Defense in depth matters. To the extent that an attacker must compromise several systems without being detected, it greatly reduces their chance of success. For example; assume a 50% chance of success for each of the following three attacks: first to compromise an end user device, then a trusted server in the data center, and finally security measures on the system hosting the database. The probability of success is 0.5 * 0.5 * 0.5 = 12.5%
Least-privilege access matters. Any steps an organization can take to “break” the connections between systems in an environment will improve security by giving an attacker fewer paths to reach a critical asset.
Linear investments in security won't produce linear results. Patching 8 out of 10 servers doesn’t make a company 80% secure. If an attacker can scan for the two vulnerable systems without a high risk of being detected, the cost of attacking the environment hasn’t increased. The asset remains as vulnerable as if only 1 or 2 servers were patched.

Once the planning process has prioritized the key risks, it may be time to graduate to a more formal, more granular view of the network. There are a number of open source and proprietary approaches to visualizing an entire environment and driving remediation down to each specific configuration vulnerability. But if you’ve won over management with a high level model that allows them to participate in the process and drive decision making, the hard part is done.

Tuesday, July 08, 2008

Risk Management: accept, transfer, avoid, mitigate risk ... or none of the above?

When dealing with information security risks, typically the range of available options are to accept the risk, transfer it, avoid it, or mitigate it by implementing security controls. But these aren't the only options, and in some circumstances there's actually a better choice: transform the risk.

A certain large pharmaceutical organization--which I will not specifically mention--for years manufactured an over-the-counter decongestant which contained an ingredient that criminals discovered could be used to illegally produce methamphetamine. The social and public health impacts of this misuse were so significant that it presented a risk that the company needed to address.

For this particular risk it would harm patients to abandon the product, and it wasn't feasible to transfer or mitigate the risks directly. So instead, the company took a different route: it made the product unusable to criminals by changing the active ingredient and was still able to offer it over the counter to its customers.

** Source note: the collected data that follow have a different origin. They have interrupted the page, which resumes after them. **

Lemma allFinite_Some (outs : list (option Q)) (os : list Q) :
  allFinite outs = Some os <-> outs = map Some os.
Proof.
  revert os. induction outs as [|o outs IH]; intros os.
  - cbn. split; [intros [= <-]; reflexivity | destruct os; [reflexivity | discriminate]].
  - destruct o as [q|]; cbn.
    + destruct (allFinite outs) as [os'|] eqn:E; cbn.
      * split.
        -- intros [= <-]. cbn. f_equal. apply IH. reflexivity.
        -- destruct os as [|q' os'']; [discriminate|]. cbn. intros [= -> H].
           apply IH in H. congruence.
      * split; [discriminate|].
        destruct os as [|q' os'']; [discriminate|]. cbn. intros [= -> H].
        apply IH in H. discriminate.
    + split; [discriminate | destruct os; discriminate].
Qed.

Lemma allFinite_length (outs : list (option Q)) (os : list Q) :
  allFinite outs = Some os -> List.length os = List.length outs.
Proof. intros H. apply allFinite_Some in H. subst. rewrite length_map. reflexivity. Qed.

Lemma segmentValue_findRange (t : Q) (ins outs : list Q) (o : InterpolateOptions) :
  List.length ins = List.length outs -> (2 <= List.length ins)%nat ->
  interpolateFunction t
    (List.nth (findRange t ins) ins 0) (List.nth (S (findRange t ins)) ins 0)
    (List.nth (findRange t ins) outs 0) (List.nth (S (findRange t ins)) outs 0) o
  = segmentValue t ins outs o.
Proof.
  revert outs. induction ins as [|x0 ins IH]; intros outs Hlen Hge; [cbn in Hge; lia|].
  destruct ins as [|x1 ins]; [cbn in Hge; lia|].
  destruct outs as [|y0 [|y1 outs]]; try discriminate.
  destruct ins as [|x2 ins].
  - reflexivity.
  - rewrite findRange_more, segmentValue_step.
    destruct (Qle_bool t x1); [reflexivity|].
    cbn [List.nth].
    apply (IH (y1 :: outs)); cbn in *; lia.
Qed.

(** With ranges of equal length, at least two knots, finite outputs and
    strictly increasing inputs, [interpolate] returns the segment value. *)
Lemma interpolate_returns (t : Q) (ins : list Q) (outs : list (option Q))
    (os : list Q) (o : InterpolateOptions) :
  List.length ins = List.length outs -> (2 <= List.length ins)%nat ->
  allFinite outs = Some os -> strictlyIncreasing ins = true ->
  interpolate t ins outs o = Returns (segmentValue t ins os o).
Proof.
  intros Hlen Hge Hfin Hinc. unfold interpolate.
  rewrite Hlen, Nat.eqb_refl. cbn [negb].
  destruct (Nat.ltb_spec (List.length outs) 2) as [Hlt|_]; [lia|].
  rewrite Hfin, Hinc. cbn [negb].
  rewrite segmentValue_findRange; [reflexivity | | assumption].
  rewrite (allFinite_length _ _ Hfin). assumption.
Qed.
(** *** Removing a user of a chain *)

(** The prologue of [deleteSQLChainUser], as [accountForWrite] for the
    databases. *)
Definition databaseForWrite (s : metaState) (k : DatabaseID)
  : option (metaState * option SQLChainProfile) :=
  match databases (dirty s) !! k with
  | Some dst => Some (s, dst)
  | None =>
    match ro_databases (readonly s) !! k with
    | None => None
    | Some src => Some (setDirtyDatabase s k (Some src), Some src)
    end
  end.

(** The loop of [deleteSQLChainUser].  [range dst.Users] fixes the number of
    rounds and the backing array at entry; [backing] is that array (a nil
    pointer is [None]) and [len] the current length of [dst.Users], which
    shares it.  The rounds [i, i+1, ...] are the elements of [todo]; the
    result is the final array and length, [None] on a panic: a nil [v] at
    [v.Address], or an index out of the current length. *)
Fixpoint deleteUserLoop (addr : AccountAddress) (todo : list nat)
    (backing : list (option SQLChainUser)) (len : nat)
  : option (list (option SQLChainUser) * nat) :=
  match todo with
  | [] => Some (backing, len)
  | i :: rest =>
    match backing !! i with
    | Some (Some v) =>
      if decide (User_Address v = addr) then
        match len with
        | O => None
        | S last =>
          if decide (i < len)%nat then
            deleteUserLoop addr rest
              (<[last:=None]> (<[i:=default None (backing !! last)]> backing)) last
          else None
        end
      else deleteUserLoop addr rest backing len
    | _ => None
    end
  end.

Definition deleteSQLChainUser (s : metaState) (k : DatabaseID) (addr : AccountAddress) : Outcome :=
  match databaseForWrite s k with
  | None => Return s (Some ErrDatabaseNotFound)
  | Some (_, None) => Panicked
  | Some (s1, Some dst) =>
    let users := Profile_Users dst in
    match deleteUserLoop addr (seq 0 (length users)) (Some <$> users) (length users) with
    | None => Panicked
    | Some (backing, len) =>
      Return (setDirtyDatabase s1 k (Some (withUsers dst (omap id (take len backing))))) None
    end
  end.

(** *** Read queries and the remaining helpers *)

(** [(b, loaded)]: the balance and whether the account was found.  The test
    of the dirty entry is [loaded && o != nil], so that a nil marker falls
    through to the readonly map. *)
Definition loadAccountStableBalance (s : metaState) (addr : AccountAddress) : Z * bool :=
  match accounts (dirty s) !! addr with
  | Some (Some o) => (getBalance (Account_TokenBalance o) Particle, true)
  | _ =>
    match ro_accounts (readonly s) !! addr with
    | Some o => (getBalance (Account_TokenBalance o) Particle, true)
    | None => (0, false)
    end
  end.

Definition loadAccountCovenantBalance (s : metaState) (addr : AccountAddress) : Z * bool :=
  match accounts (dirty s) !! addr with
  | Some (Some o) => (getBalance (Account_TokenBalance o) Wave, true)
  | _ =>
    match ro_accounts (readonly s) !! addr with
    | Some o => (getBalance (Account_TokenBalance o) Wave, true)
    | None => (0, false)
    end
  end.

Definition transferAccountStableBalance (s : metaState) (sender receiver : AccountAddress)
    (amount : Z) : Outcome :=
  if decide (sender = receiver ∨ amount = 0) then Return s None
  else
    let s1 := (loadOrStoreAccountObject s receiver (emptyAccount receiver)).1 in
    match dirtyOrReadonly s1 sender with
    | None => Return s1 (Some ErrAccountNotFound)
    | Some (so, sd) =>
      match dirtyOrReadonly s1 receiver with
      | None => Return s1 (Some ErrAccountNotFound)
      | Some (ro, rd) =>
        match so, ro with
        | Some so, Some ro =>
          match safeSub (getBalance (Account_TokenBalance so) Particle) amount with
          | inl e => Return s1 (Some e)
          | inr sb =>
            match safeAdd (getBalance (Account_TokenBalance ro) Particle) amount with
            | inl e => Return s1 (Some e)
            | inr rb =>
              let s2 := if sd then s1 else setDirtyAccount s1 sender (Some so) in
              let s3 := if rd then s2 else setDirtyAccount s2 receiver (Some ro) in
              let s4 := setDirtyAccount s3 sender (Some (withBalance so Particle sb)) in
              Return (setDirtyAccount s4 receiver (Some (withBalance ro Particle rb))) None
            end
          end
        | _, _ => Panicked
        end
      end
    end.

(** Every user at [addr] takes the permission; no error when there is none. *)
Definition alterSQLChainUser (s : metaState) (k : DatabaseID) (addr : AccountAddress)
    (perm : Z) : Outcome :=
  match databaseForWrite s k with
  | None => Return s (Some ErrDatabaseNotFound)
  | Some (_, None) => Panicked
  | Some (s1, Some dst) =>
    Return (setDirtyDatabase s1 k
              (Some (withUsers dst
                       ((λ v, if decide (User_Address v = addr) then withPermission v perm else v)
                          <$> Profile_Users dst)))) None
  end.

(** The committed profiles in which [addr] is a miner, once per miner entry
    at that address, in the order in which the runtime enumerates the map. *)
Definition loadROSQLChains (s : metaState) (addr : AccountAddress) : list SQLChainProfile :=
  foldl (λ dbs kv,
           foldl (λ dbs miner,
                    if decide (Miner_Address miner = addr) then dbs ++ [kv.2] else dbs)
                 dbs (Profile_Miners kv.2))
        [] (map_to_list (ro_databases (readonly s))).

(** Whether a BaseAccount is what the applier ends up applying. *)
Fixpoint appliesBaseAccount (tx : Transaction) : bool :=
  match tx with
  | TxBaseAccount _ _ => true
  | TxWrapper _ inner => appliesBaseAccount inner
  | _ => false
  end.

(** *** Vocabulary of the properties *)

Definition balanceIn (a : Account) (t : TokenType) : Z :=
  getBalance (Account_TokenBalance a) t.

(** The accounts that lookups see, and the balance a lookup reports: zero
    for an account that is not loaded, as [loadAccountStableBalance] does. *)
Definition view (s : metaState) : gmap AccountAddress Account :=
  overlay (accounts (dirty s)) (ro_accounts (readonly s)).

Definition balanceOf (s : metaState) (a : AccountAddress) (t : TokenType) : Z :=
  match loadAccountObject s a with
  | Some acc => balanceIn acc t
  | None => 0
  end.

(** The three ways in which a target miner fails to resolve for the user
    [sender] at the gas price of the transaction, with the error of each;
    and what it takes to resolve. *)
Inductive minerFails (s : metaState) (sender : AccountAddress) (gasPrice : Z)
    (miner : AccountAddress) : Error → Prop :=
| fails_no_profile :
    loadProviderObject s miner = None →
    minerFails s sender gasPrice miner ErrNoSuchMiner
| fails_other_user po :
    loadProviderObject s miner = Some po →
    Provider_TargetUser po ≠ sender →
    minerFails s sender gasPrice miner ErrMinerUserNotMatch
| fails_gas_price po :
    loadProviderObject s miner = Some po →
    Provider_TargetUser po = sender →
    gasPrice < Provider_GasPrice po →
    minerFails s sender gasPrice miner ErrGasPriceMismatch.

Definition minerResolves (s : metaState) (sender : AccountAddress) (gasPrice : Z)
    (miner : AccountAddress) : Prop :=
  ∃ po, loadProviderObject s miner = Some po ∧
        Provider_TargetUser po = sender ∧ Provider_GasPrice po ≤ gasPrice.

(** A miner after the settlement of the previous window: the pending income
    is rolled into the received income, with the wrap-around of [+=]. *)
Definition settled (m : MinerInfo) : MinerInfo :=
  withIncome m 0 (u64 (Miner_ReceivedIncome m + Miner_PendingIncome m)).

(** Every account that a lookup finds in [s] is found in [s'], with the
    nonce it had. *)
Definition keepsNonces (s s' : metaState) : Prop :=
  ∀ a acc, loadAccountObject s a = Some acc →
           ∃ acc', loadAccountObject s' a = Some acc' ∧
                   Account_NextNonce acc' = Account_NextNonce acc.


(** An outcome that left the committed index as it was. *)
Definition keepsReadonly (s : metaState) (o : Outcome) : Prop :=
  match o with
  | Return s' _ => readonly s' = readonly s
  | Panicked => True
  end.

(** Two states of a miner with the same address and received income. *)
Definition sameMiner (m m' : MinerInfo) : Prop :=
  Miner_Address m' = Miner_Address m ∧ Miner_ReceivedIncome m' = Miner_ReceivedIncome m.

(** The sum of one token over a set of accounts, in the integers. *)
Definition totalBalance (t : TokenType) (m : gmap AccountAddress Account) : Z :=
  map_fold (λ _ acc sum, balanceIn acc t + sum) 0 m.

End MetaState.

(** ** Part II: raft/configuration.go *)

Module Raft.

Inductive ServerSuffrage := Peer | Learner | Staging.

#[global] Instance ServerSuffrage_eq_dec : EqDecision ServerSuffrage.
Proof. solve_decision. Defined.

Abbreviation ServerID := string (only parsing).
Abbreviation ServerAddress := string (only parsing).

From an information security perspective, the same principle applies: risk to an information asset is determined by the seriousness of impact and the likelihood of that impact occuring. And likelihood in turn is driven by the value of that asset to the threats which are targeting it. So any organization that can reduce the value of its assets to attackers, without lowering the value to its customers, can also reduce its risks.

Some examples:

  • De-identification of Protected Health Information (PHI) as per the HIPAA Privacy Rule.
  • Identity Theft. In countries where national IDs aren't used as an all-purpose identifier, rates of identity theft are much lower than in the United States.